In the first edition of the poem of Peter Bell (the genuine, and not the
pseudo-Peter), London, 8vo. 1819, that personage sets to work to bang
the poor ass, the result of which is this, p. 36.:
"Among the rocks and winding crags--
Among the mountains far away--
Once more the ass did lengthen out
More ruefully an endless shout,
The long dry see-saw of his horrible bray."{146}
After remarks on Peter's strange state of mind when saluted by this
horrible music, and describing him as preparing to seize the ass by the
neck, we are told his purpose was interrupted by something he just then
saw in the water, which afterwards proves to be a corpse.
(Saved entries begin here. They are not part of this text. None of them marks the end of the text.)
Definition setkey_e (key : list Z) (keylen : Z) (a : aes) : outcome aes :=
  let rk := e_key a in
  rk ← load_word key rk 0; rk ← load_word key rk 1;
  rk ← load_word key rk 2; rk ← load_word key rk 3;
  if keylen =? 16 then rk ← setkey16_loop 10 0 0 rk; Done (mkaes 10 rk (d_key a))
  else
    rk ← load_word key rk 4; rk ← load_word key rk 5;
    if keylen =? 24 then rk ← setkey24_loop 8 0 0 rk; Done (mkaes 12 rk (d_key a))
    else
      rk ← load_word key rk 6; rk ← load_word key rk 7;
      if keylen =? 32 then rk ← setkey32_loop 7 0 0 rk; Done (mkaes 14 rk (d_key a))
      else Panic.

Definition swap_words (rk : list Z) (i j : Z) : outcome (list Z) :=
  temp ← rd rk i; x ← rd rk j; rk ← wr rk i x; wr rk j temp.

Fixpoint invert_loop (fuel : nat) (i j : Z) (rk : list Z) : outcome (list Z) :=
  if i <? j then
    match fuel with
    | O => Spin
    | S fuel =>
        rk ← swap_words rk i j;
        rk ← swap_words rk (i + 1) (j + 1);
        rk ← swap_words rk (i + 2) (j + 2);
        rk ← swap_words rk (i + 3) (j + 3);
        invert_loop fuel (i + 4) (j - 4) rk
    end
  else Done rk.

(** The inverse of MixColumn on a word, by way of the tables. *)
Definition inv_mix (x : Z) : Z :=
  tbl Td0 (tbl Te4 (x .>> 24) .& 0xff) .^ tbl Td1 (tbl Te4 ((x .>> 16) .& 0xff) .& 0xff)
  .^ tbl Td2 (tbl Te4 ((x .>> 8) .& 0xff) .& 0xff) .^ tbl Td3 (tbl Te4 (x .& 0xff) .& 0xff).

Definition inv_mix_at (rk : list Z) (p : Z) : outcome (list Z) := x ← rd rk p; wr rk p (inv_mix x).

Fixpoint inv_mix_loop (n : nat) (p : Z) (rk : list Z) : outcome (list Z) :=
  match n with
  | O => Done rk
  | S n =>
      let p := p + 4 in
      rk ← inv_mix_at rk p; rk ← inv_mix_at rk (p + 1);
      rk ← inv_mix_at rk (p + 2); rk ← inv_mix_at rk (p + 3);
      inv_mix_loop n p rk
  end.

Definition setkey_d (a : aes) : outcome aes :=
  rk ← invert_loop (Z.to_nat (nrounds a)) 0 (4 * nrounds a) (e_key a);
  rk ← inv_mix_loop (Z.to_nat (nrounds a - 1)) 0 rk;
  Done (mkaes (nrounds a) (e_key a) rk).

Definition aes_setkey (key : list Z) (keylen : Z) (a : aes) : outcome aes :=
  a ← setkey_e key keylen a; setkey_d a.

(** The state: four words. *)
Definition block : Type := Z * Z * Z * Z.

(** A block combined with the four words at [p]. *)
Definition add_key (rk : list Z) (p : Z) (b : block) : outcome block :=
  let '(x0, x1, x2, x3) := b in
  k0 ← rd rk p; k1 ← rd rk (p + 1); k2 ← rd rk (p + 2); k3 ← rd rk (p + 3);
  Done (x0 .^ k0, x1 .^ k1, x2 .^ k2, x3 .^ k3).

Definition load_block (pt : list Z) : outcome block :=
  s0 ← getint pt; s1 ← getint (drop 4 pt); s2 ← getint (drop 8 pt); s3 ← getint (drop 12 pt);
  Done (s0, s1, s2, s3).

Definition put_block (b : block) : list Z :=
  let '(s0, s1, s2, s3) := b in putint s0 ++ putint s1 ++ putint s2 ++ putint s3.

Definition enc_round (rk : list Z) (p : Z) (s : block) : outcome block :=
  let '(s0, s1, s2, s3) := s in
  add_key rk p (sub4 Te0 Te1 Te2 Te3 s0 s1 s2 s3, sub4 Te0 Te1 Te2 Te3 s1 s2 s3 s0,
                sub4 Te0 Te1 Te2 Te3 s2 s3 s0 s1, sub4 Te0 Te1 Te2 Te3 s3 s0 s1 s2).

Definition enc_last (rk : list Z) (p : Z) (t : block) : outcome block :=
  let '(t0, t1, t2, t3) := t in
  add_key rk p (last4 Te4 t0 t1 t2 t3, last4 Te4 t1 t2 t3 t0, last4 Te4 t2 t3 t0 t1, last4 Te4 t3 t0 t1 t2).

(** All of [ibuf] is read before [buf] is written: they may be the same. *)
Definition encipher_bytes (a : aes) (ibuf : list Z) : outcome (list Z) :=
  let rk := e_key a in
  s ← load_block ibuf;
  s ← add_key rk 0 s;
  t ← enc_round rk 4 s;
  s ← enc_round rk 8 t;
  t ← enc_round rk 12 s;
  s ← enc_round rk 16 t;
  t ← enc_round rk 20 s;
  s ← enc_round rk 24 t;
  t ← enc_round rk 28 s;
  s ← enc_round rk 32 t;
  t ← enc_round rk 36 s;
  t ← (if 10 <? nrounds a then
         s ← enc_round rk 40 t;
         t ← enc_round rk 44 s;
         if 12 <? nrounds a then
           s ← enc_round rk 48 t;
           enc_round rk 52 s
         else Done t
       else Done t);
  s ← enc_last rk (nrounds a .<< 2) t;
  Done (put_block s).
(** ** The key itself *)
Lemma key_words_spec n key :
  length key = (4 * n)%nat -> Forall is_byte key ->
  length (key_words key) = n /\ Forall is_word (key_words key) /\ concat (key_words key) = key.
Proof.
  revert key. induction n as [|n IH]; intros key Hl Hb.
  { destruct key; [|cbn in Hl; lia]. by repeat constructor. }
  destruct key as [|a [|b [|c [|d key]]]]; try (cbn in Hl; lia). rewrite !Forall_cons in Hb. destruct_and!.
  destruct (IH key) as (L & W & C); [cbn in Hl; lia|done|]. cbn [key_words length concat app]. rewrite L, C. split; [done|].
  split; [|done]. constructor; [by apply is_word_4|done].
Qed.

Lemma drop_concat_words (ws : list (list Z)) i x :
  Forall is_word ws -> ws !! i = Some x -> exists rest, drop (4 * i) (concat ws) = x ++ rest.
Proof.
  revert ws. induction i as [|i IH]; intros ws Hw Hx; destruct ws as [|y ws]; try done; apply Forall_cons in Hw as [Hy Hw]; cbn in Hx.
  - injection Hx as ->. cbn [concat]. exists (concat ws). by rewrite drop_0.
  - destruct (IH ws Hw Hx) as [rest E]. exists rest. rewrite <- E. cbn [concat]. destruct Hy as [Ly _].
    rewrite drop_app_ge by lia. f_equal. lia.
Qed.

Lemma load_word_spec ws rk i q :
  Forall is_word ws -> filled rk (take i ws) -> (i < length ws <= 60)%nat -> q = Z.of_nat i ->
  exists rk', load_word (concat ws) rk q = Done rk' /\ filled rk' (take (S i) ws).
Proof.
  intros Hw Hf Hi ->. destruct (lookup_lt_is_Some_2 ws i) as [x Hx]; [lia|]. destruct (drop_concat_words ws i x Hw Hx) as [rest E].
  assert (Wx : is_word x) by (by eapply Forall_lookup_1 in Hx).
  unfold load_word. replace (Z.to_nat (4 * Z.of_nat i)) with (4 * i)%nat by lia. rewrite E, get_packl by done. cbn [mbind outcome_bind].
  destruct (filled_store rk (take i ws) x (Z.of_nat i) Hf) as (rk' & -> & F'); [rewrite length_take; lia|done|rewrite length_take; lia|].
  exists rk'. split; [done|]. by rewrite (take_S_r _ _ x).
Qed.

(** ** One more word *)
Lemma rot4_spec w : is_word w -> rot4 (packl w) = packl (sub_word (rot_word w)).
Proof.
  intros Hw. destruct (word_cases w Hw) as (a & b & c & d & -> & Ha & Hb & Hc & Hd). destruct enc_last_table as [T0 T1 T2 T3].
  unfold rot4. cbn [packl rot_word sub_word fmap list_fmap app]. unpack. rewrite T0, T1, T2, T3 by done. rewrite !pack_xor by auto 7 with aes.
  by rewrite !Z.lxor_0_l, !Z.lxor_0_r.
Qed.

Lemma sub4_word w : is_word w -> last4 Te4 (packl w) (packl w) (packl w) (packl w) = packl (sub_word w).
Proof.
  intros Hw. destruct (word_cases w Hw) as (a & b & c & d & -> & Ha & Hb & Hc & Hd). cbn [packl].
  rewrite (last4_spec sub_byte sub_byte_byte Te4) by (apply enc_last_table || done). done.
Qed.

Lemma rcon_spec i : (i < 10)%nat -> rd rcon (Z.of_nat i) = Done (packl [gpow 2 i; 0; 0; 0]) /\ is_byte (gpow 2 i).
Proof. intros Hi. do 10 (destruct i as [|i]; [split; [vm_compute; reflexivity|split; vm_compute; done]|]). lia. Qed.

Lemma mod_at nk m k : (k < nk)%nat -> ((nk * m + k) mod nk = k)%nat.
Proof. intros. rewrite Nat.add_comm, Nat.mul_comm, Nat.Div0.mod_add. by apply Nat.mod_small. Qed.

Section step.
Context (nk : nat) (Hnk : (0 < nk)%nat).

(** The word behind a whole number of keys. *)
Lemma rot_step rk w m q a b :
  filled rk w -> length w = (nk * m)%nat -> (0 < m <= 10)%nat -> (nk * m < 60)%nat ->
  q = Z.of_nat (length w) -> a = Z.of_nat (length w - nk) -> b = Z.of_nat (length w - 1) ->
  exists temp k c rk', rd rk b = Done temp /\ rd rk a = Done k /\ rd rcon (Z.of_nat (m - 1)) = Done c
    /\ wr rk q (k .^ rot4 temp .^ c) = Done rk' /\ filled rk' (w ++ [next_word nk w]).
Proof using Hnk.
  intros Hf Hl Hm Hn -> -> ->. destruct (filled_read rk w (length w - 1) _ Hf ltac:(lia) eq_refl) as [-> Wt].
  destruct (filled_read rk w (length w - nk) _ Hf ltac:(nia) eq_refl) as [-> Wk]. destruct (rcon_spec (m - 1)) as [-> Hc]; [lia|].
  do 3 eexists. assert (Wr : is_word (sub_word (rot_word (word_at w (length w - 1))))).
  { apply sub_word_word. destruct (word_cases _ Wt) as (? & ? & ? & ? & -> & ? & ? & ? & ?). by apply is_word_4. }
  assert (Wc : is_word [gpow 2 (m - 1); 0; 0; 0]) by (apply is_word_4; auto with aes).
  assert (En : next_word nk w = xorl (word_at w (length w - nk)) (xorl (sub_word (rot_word (word_at w (length w - 1)))) [gpow 2 (m - 1); 0; 0; 0])).
  { assert (Em : (length w mod nk = 0)%nat) by (rewrite Hl, <- (Nat.add_0_r (nk * m)); by apply mod_at).
    assert (Ed : (length w / nk = m)%nat) by (rewrite Hl, (Nat.mul_comm nk m); apply Nat.div_mul; lia).
    unfold next_word. by rewrite Em, Ed. }
  destruct (filled_store rk w (next_word nk w) (Z.of_nat (length w))) as (rk' & E & F); [done|lia| |done|].
  2:{ exists rk'. do 3 (split; [reflexivity|]). split; [|exact F].
      by rewrite rot4_spec, Z.lxor_assoc, !packl_xor, <- En by (done || by apply xorl_word). }
  rewrite En. apply xorl_word; [done|by apply xorl_word].
Qed.

Lemma xor_step rk w m k q a b :
  filled rk w -> length w = (nk * m + k)%nat -> (0 < k < nk)%nat -> (0 < m)%nat -> (nk * m + k < 60)%nat -> ((nk <= 6)%nat \/ k <> 4%nat) ->
  q = Z.of_nat (length w) -> a = Z.of_nat (length w - nk) -> b = Z.of_nat (length w - 1) ->
  exists rk', xor_to rk q a b = Done rk' /\ filled rk' (w ++ [next_word nk w]).
Proof using Hnk.
  intros Hf Hl Hk Hm Hn Hx -> -> ->. unfold xor_to. destruct (filled_read rk w (length w - nk) _ Hf ltac:(nia) eq_refl) as [-> Wk].
  destruct (filled_read rk w (length w - 1) _ Hf ltac:(lia) eq_refl) as [-> Wt]. cbn [mbind outcome_bind].
  assert (En : next_word nk w = xorl (word_at w (length w - nk)) (word_at w (length w - 1))).
  { assert (Em : (length w mod nk = k)%nat) by (rewrite Hl; apply mod_at; lia). unfold next_word. rewrite Em. destruct (Nat.eqb_spec k 0); [lia|].
    destruct (Nat.ltb_spec 6 nk), (Nat.eqb_spec k 4); cbn [andb]; try done. lia. }
  rewrite packl_xor, <- En by done. apply filled_store; [done|lia| |done]. rewrite En. by apply xorl_word.
Qed.

Lemma sub_step rk w m q a b :
  filled rk w -> length w = (nk * m + 4)%nat -> (6 < nk)%nat -> (0 < m)%nat -> (nk * m + 4 < 60)%nat ->
  q = Z.of_nat (length w) -> a = Z.of_nat (length w - nk) -> b = Z.of_nat (length w - 1) ->
  exists temp k rk', rd rk b = Done temp /\ rd rk a = Done k
    /\ wr rk q (k .^ last4 Te4 temp temp temp temp) = Done rk' /\ filled rk' (w ++ [next_word nk w]).
Proof using Hnk.
  intros Hf Hl Hk Hm Hn -> -> ->. destruct (filled_read rk w (length w - 1) _ Hf ltac:(lia) eq_refl) as [-> Wt].
  destruct (filled_read rk w (length w - nk) _ Hf ltac:(nia) eq_refl) as [-> Wk]. do 2 eexists.
  assert (En : next_word nk w = xorl (word_at w (length w - nk)) (sub_word (word_at w (length w - 1)))).
  { assert (Em : (length w mod nk = 4)%nat) by (rewrite Hl; apply mod_at; lia). unfold next_word. rewrite Em. cbn [Nat.eqb]. destruct (Nat.ltb_spec 6 nk); [done|lia]. }
  destruct (filled_store rk w (next_word nk w) (Z.of_nat (length w))) as (rk' & E & F); [done|lia| |done|].
  2:{ exists rk'. do 2 (split; [reflexivity|]). split; [|exact F].
      by rewrite sub4_word, packl_xor, <- En by (done || by apply sub_word_word). }
  rewrite En. apply xorl_word; [done|by apply sub_word_word].
Qed.
End step.

(** ** The three loops *)
Lemma expand_add a b nk w : expand (a + b) nk w = expand b nk (expand a nk w).
Proof. revert w. induction a as [|a IH]; intros w; cbn [expand Nat.add]; [done|]. apply IH. Qed.

Lemma length_expand n nk w : length (expand n nk w) = (n + length w)%nat.
Proof. revert w. induction n as [|n IH]; intros w; cbn [expand]; [done|]. rewrite IH, length_app. cbn. lia. Qed.

(** The array after [n] more words. *)
Definition grown (nk n : nat) (w : list (list Z)) (rk : list Z) : Prop := filled rk (expand n nk w).

Lemma grown_step n nk w rk : filled rk (expand n nk w ++ [next_word nk (expand n nk w)]) -> grown nk (S n) w rk.
Proof. intros H. unfold grown. replace (S n) with (n + 1)%nat by lia. by rewrite expand_add. Qed.

(** Word [k] behind [m] whole keys is the sum of two words. *)
Ltac next_xor nk m k :=
  match goal with F : grown nk ?n ?w ?rk |- _ =>
    let rk' := fresh "rk" in let F' := fresh "F" in
    edestruct (xor_step nk ltac:(lia) rk (expand n nk w) m k) as (rk' & -> & F');
      [exact F|rewrite length_expand; lia|lia|lia|lia|lia|rewrite length_expand; lia|rewrite length_expand; lia|rewrite length_expand; lia|];
    apply grown_step in F'; cbn [mbind outcome_bind]; clear F
  end.

(** The first word behind [i + 1] whole keys. *)
Ltac next_rot nk z z1 i rk w :=
  let Er := fresh "Er" in let Ec := fresh "Ec" in let Ew := fresh "Ew" in let F := fresh "F" in
  destruct (rot_step nk ltac:(lia) rk w (i + 1) (Z.of_nat (nk * i) + z) (Z.of_nat (nk * i)) (Z.of_nat (nk * i) + z1)) as (? & ? & ? & ? & Er & -> & Ec & Ew & F);
    [eassumption|lia|lia|lia|lia|lia|lia|];
  rewrite Er; replace (i + 1 - 1)%nat with i in Ec by lia; cbn [mbind outcome_bind]; rewrite Ec; cbn [mbind outcome_bind];
  rewrite Ew; cbn [mbind outcome_bind]; apply (grown_step 0) in F; clear Er Ec Ew.

(** The turns that are left. *)
Ltac next_turn IH i nk fuel n w :=
  match goal with F : grown nk nk w ?rk |- _ =>
    let rk' := fresh "rk" in let E := fresh "E" in let F' := fresh "F" in
    destruct (IH (i + 1)%nat rk (expand nk nk w) F) as (rk' & E & F'); [rewrite length_expand; lia|lia|lia|];
    exists rk'; rewrite <- expand_add in F'; replace (nk + n fuel)%nat with (n (S fuel)) in F' by lia; split; [|exact F'];
    rewrite <- E; f_equal; lia
  end.

Lemma setkey16_loop_spec fuel i rk w :
  filled rk w -> length w = (4 * (i + 1))%nat -> (i + fuel = 10)%nat -> (0 < fuel)%nat ->
  exists rk', setkey16_loop fuel (Z.of_nat i) (Z.of_nat (4 * i)) rk = Done rk' /\ filled rk' (expand (4 * fuel) 4 w).
Proof.
  revert i rk w. induction fuel as [|fuel IH]; intros i rk w Hf Hl Hi Hpos; [lia|]. cbn [setkey16_loop].
  next_rot 4%nat 4 3 i rk w. next_xor 4%nat (i + 1)%nat 1%nat. next_xor 4%nat (i + 1)%nat 2%nat. next_xor 4%nat (i + 1)%nat 3%nat.
  destruct (Z.eqb_spec (Z.of_nat i + 1) 10) as [Ei|Ei]; [replace fuel with 0%nat by lia; by eexists|].
  next_turn IH i 4%nat fuel (fun f => 4 * f)%nat w.
Qed.

Lemma setkey24_loop_spec fuel i rk w :
  filled rk w -> length w = (6 * (i + 1))%nat -> (i + fuel = 8)%nat -> (0 < fuel)%nat ->
  exists rk', setkey24_loop fuel (Z.of_nat i) (Z.of_nat (6 * i)) rk = Done rk' /\ filled rk' (expand (6 * fuel - 2) 6 w).
Proof.
  revert i rk w. induction fuel as [|fuel IH]; intros i rk w Hf Hl Hi Hpos; [lia|]. cbn [setkey24_loop].
  next_rot 6%nat 6 5 i rk w. next_xor 6%nat (i + 1)%nat 1%nat. next_xor 6%nat (i + 1)%nat 2%nat. next_xor 6%nat (i + 1)%nat 3%nat.
  destruct (Z.eqb_spec (Z.of_nat i + 1) 8) as [Ei|Ei]; [replace fuel with 0%nat by lia; by eexists|].
  next_xor 6%nat (i + 1)%nat 4%nat. next_xor 6%nat (i + 1)%nat 5%nat.
  next_turn IH i 6%nat fuel (fun f => 6 * f - 2)%nat w.
Qed.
The reader is,
however, first excited and disposed to expect something horrible by the
following startling conjectures:--
"Is it the moon's distorted face?
The ghost-like image of a cloud?
Is it a gallows these pourtrayed?
Is Peter of himself afraid?
Is it a coffin--or a shroud?
"A grisly idol hewn in stone?
Or imp from witch's lap let fall?
Or a gay ring of shining fairies,
Such as pursue their brisk vagaries
In sylvan bower or haunted hall?
"Is it a fiend that to a stake
Of fire his desperate self is tethering?
Or stubborn spirit doomed to yell
In solitary ward or cell,
Ten thousand miles from all his brethren.